DIRECTIONS →
Restate the entries word for word, leaving nothing out.

====

Definition try_collect (fuel : nat) cur : io K (result error (list T)) := collect fuel cur [].

Definition find (database collection : string) (filter : Document)
    : io K (result error (Cursor Document)) :=
  let!? response := command database (find_command collection filter) in
  lift (Cursor_from_response database collection response "firstBatch").

Definition find_one (fuel : nat) (database collection : string) (filter : Document)
    : io K (result error (option T)) :=
  let!? response := command database (find_one_command collection filter) in
  let!? cursor := lift (Cursor_from_response database collection response "firstBatch") in
  let! answer := next fuel cursor in
  let! _ := Cursor_drop (snd answer) in
  ret (match fst answer with
       | None => Ok None
       | Some (Ok item) => Ok (Some item)
       | Some (Err error) => Err error
       end).

Definition aggregate (database collection : string) (pipeline : list Document)
    : io K (result error (Cursor Document)) :=
  let!? response := command database (aggregate_command collection pipeline) in
  lift (Cursor_from_response database collection response "firstBatch").
End cursor.

(** ** Reading a cursor reply *)

Section replies.
Context `{BsonLaws Document ObjectId Other Bytes BE} {IOE X : Type}.
Local Abbreviation error := (Error BE IOE X Document).
Local Abbreviation bson := (Bson Document ObjectId Other).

====

EXERCISE OUTPUT →
Definition try_collect (fuel : nat) cur : io K (result error (list T)) := collect fuel cur [].

Definition find (database collection : string) (filter : Document)
    : io K (result error (Cursor Document)) :=
  let!? response := command database (find_command collection filter) in
  lift (Cursor_from_response database collection response "firstBatch").

Definition find_one (fuel : nat) (database collection : string) (filter : Document)
    : io K (result error (option T)) :=
  let!? response := command database (find_one_command collection filter) in
  let!? cursor := lift (Cursor_from_response database collection response "firstBatch") in
  let! answer := next fuel cursor in
  let! _ := Cursor_drop (snd answer) in
  ret (match fst answer with
       | None => Ok None
       | Some (Ok item) => Ok (Some item)
       | Some (Err error) => Err error
       end).

Definition aggregate (database collection : string) (pipeline : list Document)
    : io K (result error (Cursor Document)) :=
  let!? response := command database (aggregate_command collection pipeline) in
  lift (Cursor_from_response database collection response "firstBatch").
End cursor.

(** ** Reading a cursor reply *)

Section replies.
Context `{BsonLaws Document ObjectId Other Bytes BE} {IOE X : Type}.
Local Abbreviation error := (Error BE IOE X Document).
Local Abbreviation bson := (Bson Document ObjectId Other).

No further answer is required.